3 Ways Employers Can Support Their Workforce (Balancing Your Job, Your Kids, or Your Students)

As a business leader, you’ve undoubtedly experienced major shifts within your organization and operations due to COVID-19: remote workstyles, parents now working from home and schooling at home, and a lack of social connectivity. A few months into the pandemic, we’ve seen tens of millions of employees across the U.S. adjust to working from home. Many parents now face increasing pressure to balance the demands of their job and childcare – including school re-openings, virtual learning, and daycare capacity.

CLA-OC leaders and other select employers are at the forefront of impacting the standard for work-from-home conditions. Their added focus for nurturing remote talent and supporting students continues with the aim to build a vibrant (and virtual) working community.

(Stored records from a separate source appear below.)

(* ===== verification/MbptreeThreadsInv.v ===== *)
(** * The index tree under concurrent calls: the invariant

    While at most one lookup holds the lock, a writer is alone with the tree:
    between two writers the tree stores its entries, and what a writer has
    left to do completes the tree. A scan without the lock holds a leaf that
    no writer takes away. *)

From S2P Require Import Prelude Errno Mbptree MbptreeInv MbptreeOps MbptreeAppend MbptreeFind MbptreeSpec MbptreeThreads.

(** ** Counting calls *)

Definition one (b : bool) : nat := if b then 1 else 0.

Lemma tally_snoc f cs c : tally f (cs ++ [c]) = (tally f cs + one (f c))%nat.
Proof.
  unfold tally. rewrite filter_app, length_app. f_equal. rewrite filter_cons. by destruct (f c).
Qed.

Lemma tally_insert f cs i c c' :
  cs !! i = Some c → (tally f (<[i := c']> cs) + one (f c) = tally f cs + one (f c'))%nat.
Proof.
  intros Hc. rewrite (insert_take_drop cs i c') by (by eapply lookup_lt_Some).
  rewrite <- (take_drop_middle cs i c Hc) at 3. unfold tally.
  rewrite !filter_app, !length_app, !filter_cons. destruct (f c), (f c'); simpl; lia.
Qed.

Lemma tally_zero f cs i c : tally f cs = 0%nat → cs !! i = Some c → f c = false.
Proof.
  intros H0 Hc. pose proof (tally_insert f cs i c c Hc) as H. destruct (f c) eqn:Hf; [exfalso|done].
  rewrite <- (take_drop_middle cs i c Hc) in H0. unfold tally in H0.
  rewrite filter_app, length_app, filter_cons, Hf in H0. simpl in H0. lia.
Qed.

Lemma tally_pos f cs i c : cs !! i = Some c → f c = true → (0 < tally f cs)%nat.
Proof. intros Hc Hf. destruct (tally f cs) eqn:H0; [|lia]. by rewrite (tally_zero f cs i c) in Hf. Qed.

(** A call that is the only one leaves the others out. *)
Lemma tally_two f cs : ∀ i j c c2,
  cs !! i = Some c → f c = true → cs !! j = Some c2 → f c2 = true → i ≠ j → (2 ≤ tally f cs)%nat.
Proof.
  induction cs as [|x cs IH]; intros [|i] [|j] c c2 Hc Hf Hc2 Hf2 Hne; simplify_eq/=;
    unfold tally; rewrite filter_cons.
  - rewrite Hf. pose proof (tally_pos f cs j c2 Hc2 Hf2). unfold tally in *. simpl. lia.
  - rewrite Hf2. pose proof (tally_pos f cs i c Hc Hf). unfold tally in *. simpl. lia.
  - pose proof (IH i j c c2 Hc Hf Hc2 Hf2 ltac:(lia)). unfold tally in *. destruct (decide (f x)); simpl; lia.
Qed.

Lemma tally_other f cs i j c c2 :
  (tally f cs ≤ 1)%nat → cs !! i = Some c → f c = true → cs !! j = Some c2 → i ≠ j → f c2 = false.
Proof.
  intros H1 Hc Hf Hc2 Hne. destruct (f c2) eqn:Hf2; [exfalso|done].
  pose proof (tally_two f cs i j c c2 Hc Hf Hc2 Hf2 Hne). lia.
Qed.

Lemma stored_insert cs i c c' :
  cs !! i = Some c → stored_entry c = None →
  stored_entries (<[i := c']> cs) ≡ₚ stored_entries cs ++ option_list (stored_entry c').
Proof.
  intros Hc Hn. rewrite (insert_take_drop cs i c') by (by eapply lookup_lt_Some).
  rewrite <- (take_drop_middle cs i c Hc) at 3. unfold stored_entries. rewrite !omap_app. simpl. rewrite Hn.
  destruct (stored_entry c') as [kv|]; simpl; [solve_Permutation|by rewrite app_nil_r].
Qed.

Lemma stored_insert_same cs i c c' :
  cs !! i = Some c → stored_entry c' = stored_entry c → stored_entries (<[i := c']> cs) = stored_entries cs.
Proof.
  intros Hc He. rewrite (insert_take_drop cs i c') by (by eapply lookup_lt_Some).
  rewrite <- (take_drop_middle cs i c Hc) at 3. unfold stored_entries. rewrite !omap_app. simpl. by rewrite He.
Qed.

(** ** The sizes of blocks *)

Definition sound_sizes (h : heap) : Prop := ∀ l nd, h !! l = Some nd → (nsize nd ≤ length (data nd))%nat.

Lemma rep_sizes bf h g : ∀ n p l nd,
  rep bf h p g → shape bf n g → l ∈ locs g → h !! l = Some nd → (nsize nd ≤ length (data nd))%nat.
Proof.
  induction g as [l0 kvs|l0 kids IH] using gtree_ind'; intros n p l nd Hrep Hsh Hl Hnd.
  - destruct Hrep as (d & Hd & Hdl & Hk & _). simpl in Hl. apply list_elem_of_singleton in Hl as ->.
    rewrite Hd in Hnd. injection Hnd as <-. simpl. apply (f_equal length) in Hk. rewrite length_take in Hk. lia.
  - apply rep_node in Hrep as [(d & Hd & Hdl & _) Hkids]. apply shape_node in Hsh as (m & -> & Hlen & Hsk).
    simpl in Hl. apply elem_of_cons in Hl as [->|Hl].
    + rewrite Hd in Hnd. injection Hnd as <-. simpl. rewrite length_fmap. lia.
    + apply elem_of_flat_map in Hl as (k & Hin & Hl). rewrite Forall_forall in IH, Hkids, Hsk. eauto.
Qed.

Lemma stores_sizes t h kvs : tree_stores t h kvs → sound_sizes h.
Proof.
  intros (n & g & I & _) l nd Hl. eapply rep_sizes; [apply I|apply I| |exact Hl].
  apply (ti_dom _ _ _ _ I). by eapply elem_of_dom_2.
Qed.

(** The last leaf is one. *)
Lemma stores_last t h kvs : tree_stores t h kvs → ∃ nd, h !! last_leaf t = Some nd ∧ leaf nd = 1.
Proof.
  intros (n & g & I & _). destruct (open_inv _ _ _ _ I) as (fs & l & kvs' & _ & Hop & _).
  destruct (op_leaf _ _ _ _ _ _ Hop) as (d & Hd & _). rewrite (op_last _ _ _ _ _ _ Hop). by eexists.
Qed.

(** ** The steps of an append *)

(** The block a push leaves, in three steps. *)
Definition sized (nd : mbptree_node) : mbptree_node := set_nsize (S (nsize nd)) nd.
Definition filled (kv : Z * Z) (nd : mbptree_node) : mbptree_node :=
  Node (leaf nd) (S (nsize nd)) (parent nd) (<[nsize nd := kv]> (data nd)).

Lemma push_entry_inv l k v h h' :
  push_entry l k v h = Ok h' →
  ∃ nd, h !! l = Some nd ∧ (nsize nd < length (data nd))%nat ∧ h' = <[l := filled (k, v) nd]> h.
Proof.
  unfold push_entry, update, deref. destruct (h !! l) as [nd|]; [|done]. cbn [of_option]. rewrite bind_Ok.
  unfold put_data. destruct (Nat.ltb_spec (nsize nd) (length (data nd))); [|done].
  rewrite !bind_Ok. intros [= <-]. by exists nd.
Qed.

Lemma push_grown l nd nd' h :
  h !! l = Some nd → leaf nd' = 1 → (nsize nd ≤ nsize nd')%nat → leaves_grown h (<[l := nd']> h).
Proof.
  intros Hl Hlf Hle x nd0 Hx Hlf0. destruct (decide (x = l)) as [->|Hne].
  - rewrite Hl in Hx. injection Hx as <-. exists nd'. by rewrite lookup_insert_eq.
  - exists nd0. by rewrite lookup_insert_ne.
Qed.

Lemma sizes_insert l nd h : sound_sizes h → (nsize nd ≤ length (data nd))%nat → sound_sizes (<[l := nd]> h).
Proof.
  intros Hs Hle l' nd' Hl'. destruct (decide (l' = l)) as [->|Hne].
  - rewrite lookup_insert_eq in Hl'. by injection Hl' as <-.
  - rewrite lookup_insert_ne in Hl' by done. by apply (Hs l').
Qed.

Section steps.
Context (calloc : heap → option Z).
Context (calloc_fresh : ∀ h l, calloc h = Some l → l ≠ 0 ∧ h !! l = None) (calloc_total : ∀ h, calloc h ≠ None).

(** What an append does once it has looked at the last leaf. *)
Inductive looked (t : mbptree) (h : heap) (kvs : list (Z * Z)) (k v : Z) :
    append_pc * mbptree * heap → Prop :=
  | looked_refused : looked t h kvs k v (A_unlock ELIDXNM, t, h)
  | looked_full t' h' : lock t' = lock t → leaves_grown h h' → tree_stores t' h' (kvs ++ [(k, v)]) →
      looked t h kvs k v (A_unlock 0, t', h')
  | looked_room nd : h !! last_leaf t = Some nd → leaf nd = 1 → (nsize nd < length (data nd))%nat →
      tree_stores t (<[last_leaf t := filled (k, v) nd]> h) (kvs ++ [(k, v)]) →
      looked t h kvs k v (A_size (last_leaf t), t, h).

Lemma append_looks t h kvs k v :
  tree_stores t h kvs → ∃ r, append_step calloc k v A_leaf t h = Ok r ∧ looked t h kvs k v r.
Proof using calloc_fresh calloc_total.
  intros (n & g & I & <-). destruct (open_inv _ _ _ _ I) as (fs & l & kvs & Hg & Hop & _).
  pose proof (op_leaf _ _ _ _ _ _ Hop) as (d & Hd & _). pose proof (op_last _ _ _ _ _ _ Hop) as Hlast.
  assert (Hdone : ∃ rc t' h', mbptree_tryappend calloc t k v h = Ok (rc, t', h') ∧
    (rc = ELIDXNM ∧ t' = t ∧ h' = h ∨
     rc = 0 ∧ lock t' = lock t ∧ tree_stores t' h' (entries g ++ [(k, v)]) ∧ leaves_grown h h')).
  { destruct (tryappend_ok calloc calloc_fresh t h n g k v I) as [[_ H]|(_ & H & _)].
    - eexists _, _, _. split; [exact H|]. by left.
    - inversion H as [r l' t' h' -> Hst Hk Heq|h0 Hc|Hc|t' h' h0 Hc]; [|by destruct (calloc_total _ Hc)..].
      eexists _, _, _. split; [done|]. right. split_and!; try done. by apply kept_grown. }
  destruct Hdone as (rc & t' & h' & Hrun & Hcase). pose proof Hrun as E.
  unfold mbptree_tryappend in E. cbn [append_step]. rewrite Hlast in E |- *.
  rewrite (deref_Ok _ _ _ Hd), bind_Ok in E. rewrite (deref_Ok _ _ _ Hd), bind_Ok.
  apply bind_Ok_inv in E as (nm & Hnm & E). rewrite Hnm, bind_Ok.
  destruct nm; [eexists; split; [done|constructor]|].
  apply bind_Ok_inv in E as (full & Hfull & E). rewrite Hfull, bind_Ok. destruct full; cbn [negb] in *.
  - rewrite Hrun, bind_Ok. eexists. split; [done|].
    destruct Hcase as [(-> & -> & ->)|(-> & Hl & Hst & Hk)]; by constructor.
  - apply bind_Ok_inv in E as (h1 & Hpush & [= <- <- <-]). eexists. split; [done|].
    destruct Hcase as [(? & _)|(_ & _ & Hst & _)]; [done|]. rewrite <- Hlast in *.
    apply push_entry_inv in Hpush as (nd & Hnd & Hlt & ->). econstructor; [exact Hnd|..|done].
    + rewrite Hd in Hnd. by injection Hnd as <-.
    + done.
Qed.

End steps.

(** ** Calls *)

(** A leaf a lookup has found. *)
Definition found (h : heap) (l : Z) (size : nat) : Prop :=
  ∃ nd, h !! l = Some nd ∧ leaf nd = 1 ∧ (size ≤ nsize nd)%nat.

Definition append_ok_at (t : mbptree) (h : heap) (kvs : list (Z * Z)) (k v : Z) (pc : append_pc) : Prop :=
  match pc with
  | A_lock => True
  | A_leaf => tree_stores t h kvs
  | A_size l => l = last_leaf t ∧ tree_stores t h kvs ∧ ∃ nd, h !! l = Some nd ∧ leaf nd = 1 ∧
      (nsize nd < length (data nd))%nat ∧ tree_stores t (<[l := filled (k, v) nd]> h) (kvs ++ [(k, v)])
  | A_key l i => ∃ h0 nd, h = <[l := sized nd]> h0 ∧ h0 !! l = Some nd ∧ leaf nd = 1 ∧ i = nsize nd ∧
      (i < length (data nd))%nat ∧ tree_stores t (<[l := filled (k, v) nd]> h0) (kvs ++ [(k, v)])
  | A_value l i => ∃ h0 nd v0, h = <[l := filled (k, v0) nd]> h0 ∧ h0 !! l = Some nd ∧ leaf nd = 1 ∧ i = nsize nd ∧
      (i < length (data nd))%nat ∧ tree_stores t (<[l := filled (k, v) nd]> h0) (kvs ++ [(k, v)])
  | A_unlock rc => tree_stores t h kvs ∧ rc ∈ [0; ELIDXNM]
  | A_return rc => rc ∈ [0; ELIDXNM; ELIDXLK]
  end.

Definition idx_ok (idx : Z) (size : nat) : Prop := idx = -1 ∨ 0 ≤ idx < Z.of_nat size.

Definition floor_ok_at (h : heap) (pc : floor_pc) : Prop :=
  match pc with
  | F_load l | F_store l _ => l ≠ 0 ∧ found h l 0
  | F_size l i idx => ∃ s, found h l s ∧ idx_ok idx s
  | F_key l i idx => ∃ s, found h l s ∧ idx_ok idx s ∧ (i < s)%nat
  | F_return rc it =>
    match it with
    | Some it => rc = 0 ∧ (it_leaf it = 0 ∨ found h (it_leaf it) (S (it_idx it)))
    | None => rc ∈ [ELALLC; ELIDXLK]
    end
  | _ => True
  end.

Definition last_ok_at (h : heap) (pc : last_pc) : Prop :=
  match pc with
  | V_leaf => True
  | V_size l => found h l 0
  | V_index l => found h l 1
  | V_value l i => found h l (S i)
  | V_return rc value => rc = if value then 0 else -1
  end.

Definition call_ok_at (t : mbptree) (h : heap) (kvs : list (Z * Z)) (c : tree_call) : Prop :=
  match c with
  | Appending k v pc => append_ok_at t h kvs k v pc
  | Flooring _ pc => floor_ok_at h pc
  | Lasting pc => last_ok_at h pc
  end.

Lemma found_kept h h' l s : leaves_grown h h' → found h l s → found h' l s.
Proof.
  intros Hk (nd & Hl & Hlf & Hs). destruct (Hk l nd Hl Hlf) as (nd' & Hl' & Hlf' & Hle).
  exists nd'. split_and!; (done || lia).
Qed.

Lemma found_le h l s s' : (s ≤ s')%nat → found h l s' → found h l s.
Proof. intros Hle (nd & ? & ? & ?). exists nd. split_and!; (done || lia). Qed.

Lemma stores_found t h kvs : tree_stores t h kvs → found h (last_leaf t) 0.
Proof. intros (nd & ? & ?)%stores_last. exists nd. split_and!; (done || lia). Qed.

(** What the writer does leaves the other calls as they are. *)
Lemma call_kept t t' h h' kvs kvs' c :
  leaves_grown h h' → writing c = false → call_ok_at t h kvs c → call_ok_at t' h' kvs' c.
Proof.
  intros Hk Hw. pose proof (found_kept h h') as Hf.
  destruct c as [k v pc|k pc|pc]; [by destruct pc|..].
  - destruct pc as [| | | |l|l s|l i idx|l i idx|rc it]; simpl; try done; [naive_solver..|].
    destruct it; [|done]. naive_solver.
  - destruct pc; simpl; naive_solver.
Qed.

Lemma call_set_lock lk t h kvs c : call_ok_at t h kvs c → call_ok_at (set_lock lk t) h kvs c.
Proof.
  pose proof (λ h kvs, stores_set_lock t h kvs lk) as Hst.
  destruct c as [k v pc|k pc|pc]; [|done..]. destruct pc; simpl; naive_solver.
Qed.

(** ** The invariant *)

Section inv.
Context (kvs0 : list (Z * Z)).

Record tc_inv (ws : list (Z * Z)) (st : tree_state) : Prop := {
  tc_stored : ws ≡ₚ stored_entries (ts_calls st);
  tc_one : (tally writing (ts_calls st) ≤ 1)%nat;
  tc_excl : (0 < tally writing (ts_calls st))%nat →
    exclusive_lock (lock (ts_tree st)) = 1 ∧ tally searching (ts_calls st) = 0%nat;
  tc_shared : shared_lock (lock (ts_tree st)) = Z.of_nat (tally searching (ts_calls st));
  tc_store : (tally searching (ts_calls st) ≤ 1)%nat →
    ∀ i k l s, ts_calls st !! i = Some (Flooring k (F_store l s)) → s = 1;
  tc_rest : tally writing (ts_calls st) = 0%nat → tree_stores (ts_tree st) (ts_heap st) (kvs0 ++ ws);
  tc_calls : ∀ i c, ts_calls st !! i = Some c → call_ok_at (ts_tree st) (ts_heap st) (kvs0 ++ ws) c;
  tc_sizes : sound_sizes (ts_heap st);
  tc_last : found (ts_heap st) (last_leaf (ts_tree st)) 0
}.
End inv.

But the question remains, how can companies better support the health, well-being, and productivity of their employees, especially working parents? Here are a few ways employers can support and balance the needs of their adapting workforce.

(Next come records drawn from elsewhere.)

(* ===== verification/Pthread.v ===== *)
(** * The mutex of the log (pthread.h) *)

From S2P Require Import Prelude.

Definition EBUSY : Z := 16.

Class Pthread (M : Type) := {
  mutex_zero : M;      (* the mutex of a structure filled with zeros *)
  pthread_mutex_init : M → Z * M;
  (* the code, [errno], and the mutex *)
  pthread_mutex_trylock : M → Z * Z * M;
  pthread_mutex_unlock : M → Z * M;
  (* undefined for a mutex that is held or was not initialised *)
  pthread_mutex_destroy : M → result (Z * M)
}.

Class PthreadLaws (M : Type) `{!Pthread M} := {
  mutex_free : M → Prop;
  mutex_held : M → Prop;
  law_trylock_free m : mutex_free m →
    ∃ e m', pthread_mutex_trylock m = (0, e, m') ∧ mutex_held m';
  law_trylock_held m : mutex_held m → ∃ e, pthread_mutex_trylock m = (EBUSY, e, m);
  law_unlock m : mutex_held m → ∃ m', pthread_mutex_unlock m = (0, m') ∧ mutex_free m';
  (* with default attributes, as Linux documents it *)
  law_mutex_init m : ∃ m', pthread_mutex_init m = (0, m') ∧ mutex_free m';
  law_mutex_destroy m : mutex_free m → ∃ rc m', pthread_mutex_destroy m = Ok (rc, m')
}.

(** ** A mutex of one thread *)

Inductive flag_mutex := Raw | Free | Held.

#[export] Instance flag_pthread : Pthread flag_mutex := {
  mutex_zero := Raw;
  pthread_mutex_init _ := (0, Free);
  pthread_mutex_trylock m := match m with Free => (0, 0, Held) | _ => (EBUSY, EBUSY, m) end;
  pthread_mutex_unlock m := match m with Held => (0, Free) | _ => (-1, m) end;
  pthread_mutex_destroy m := match m with Free => Ok (0, Raw) | _ => UB end
}.

#[export] Program Instance flag_laws : PthreadLaws flag_mutex := {
  mutex_free m := m = Free;
  mutex_held m := m = Held
}.
Next Obligation. intros m ->. by exists 0, Held. Qed.
Next Obligation. intros m ->. by exists EBUSY. Qed.
Next Obligation. intros m ->. by exists Free. Qed.
Next Obligation. intros m. by exists Free. Qed.
Next Obligation. intros m ->. by exists 0, Raw. Qed.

Attend to Childcare Needs & Education

Education is constantly evolving and with COVID-19 comes new disruptions brought onto our school leaders, faculty and teachers that working parents are required to adapt to. Based on data from the U.S. Department of Labor, about 41% of workers between the ages of 20 and 54 have a child at home, and around 30% of the workforce are single parents. In another early Cleo member survey, only 15% of families have had regular access to childcare when stay at home orders went into effect. Lack of childcare has become more significant and challenging to manage as the months have passed. 

But parents are not out of luck. Working parents can turn to their local city, school district and university offerings, as some have prepared immediate guidelines to help them with what they need. The city of Irvine, for example, recently released a resource to help parents balance new work/distance learning routines along with child care programs. Business leaders must have creative communications to share these resources with working parents.

Employers can also provide compensation plans or flexible working hours for childcare and/or tutoring to help close the gap between attentive childcare and a productive working parent (some businesses and families may not be able to afford this option without assistance). There is also an opportunity for parents to leverage smart learning environments and AI-backed education technologies, but employers must first point them in the right direction.

Local universities such as CSUF and UCI, along with nonprofit organizations have curated resources around remote instruction. Visit the links below to learn more.

Invest in Remote Technologies

Before the pandemic, roughly 5% of the U.S. workforce worked from home on a regular basis. However, working from home affects every employee differently depending on their living situation and responsibilities. Employers should invest in resources around internet and data security, such as setting up virtual private network (VPN) for secure network access, or A/V equipment like webcams or microphones. This also extends to licenses for software and platforms to enable the various types of collaboration needed for remote work to be successful. Due to the nature of certain positions, some staff may not be able to work remotely. In these instances, employers must carefully monitor accommodation requests and schedules to help reduce the number of individuals at a facility at one time. 

Tech companies such as Microsoft, Linkedin and Google have organized reliable tech and remote resources available for businesses who’ve shifted to working from home

Promote Pathways For Positive Opportunities

A 2017 survey from the global staffing firm Robert Half showed how workers who are finding balance between their jobs and personal lives are twice as happy, more productive and show greater loyalty to their employers than those struggling to find balance. Employers who provide employees with greater direction and clarity for remote opportunities, especially around employee growth, can significantly influence employee engagement and work-life balance.

Hosting successful virtual internships or development programs can enable leadership to properly support workers or students’ personal and professional growth. For example, CEO Leadership Alliance of Orange County (CLA-OC) recently launched the Orange Fellowship program, where employers allow young professionals dedicated time every quarter to participate in remote leadership and networking opportunities. This pilot program is ongoing and directed towards improving professional wellbeing. Employers will need to provide managers with enhanced virtual tools and resources to make these shifts from traditional forms of management, mentorship, and learning to trusted modes of impactful leadership.

Supporting the individual needs of your employees will undoubtedly go a long way for your organization. Clear and consistent communication around available resources is the best way for company leaders to keep their employees safe and well, while positioning them to achieve their career goals, balance care for their loved ones, and push forward in this new, standard, virtual, working environment.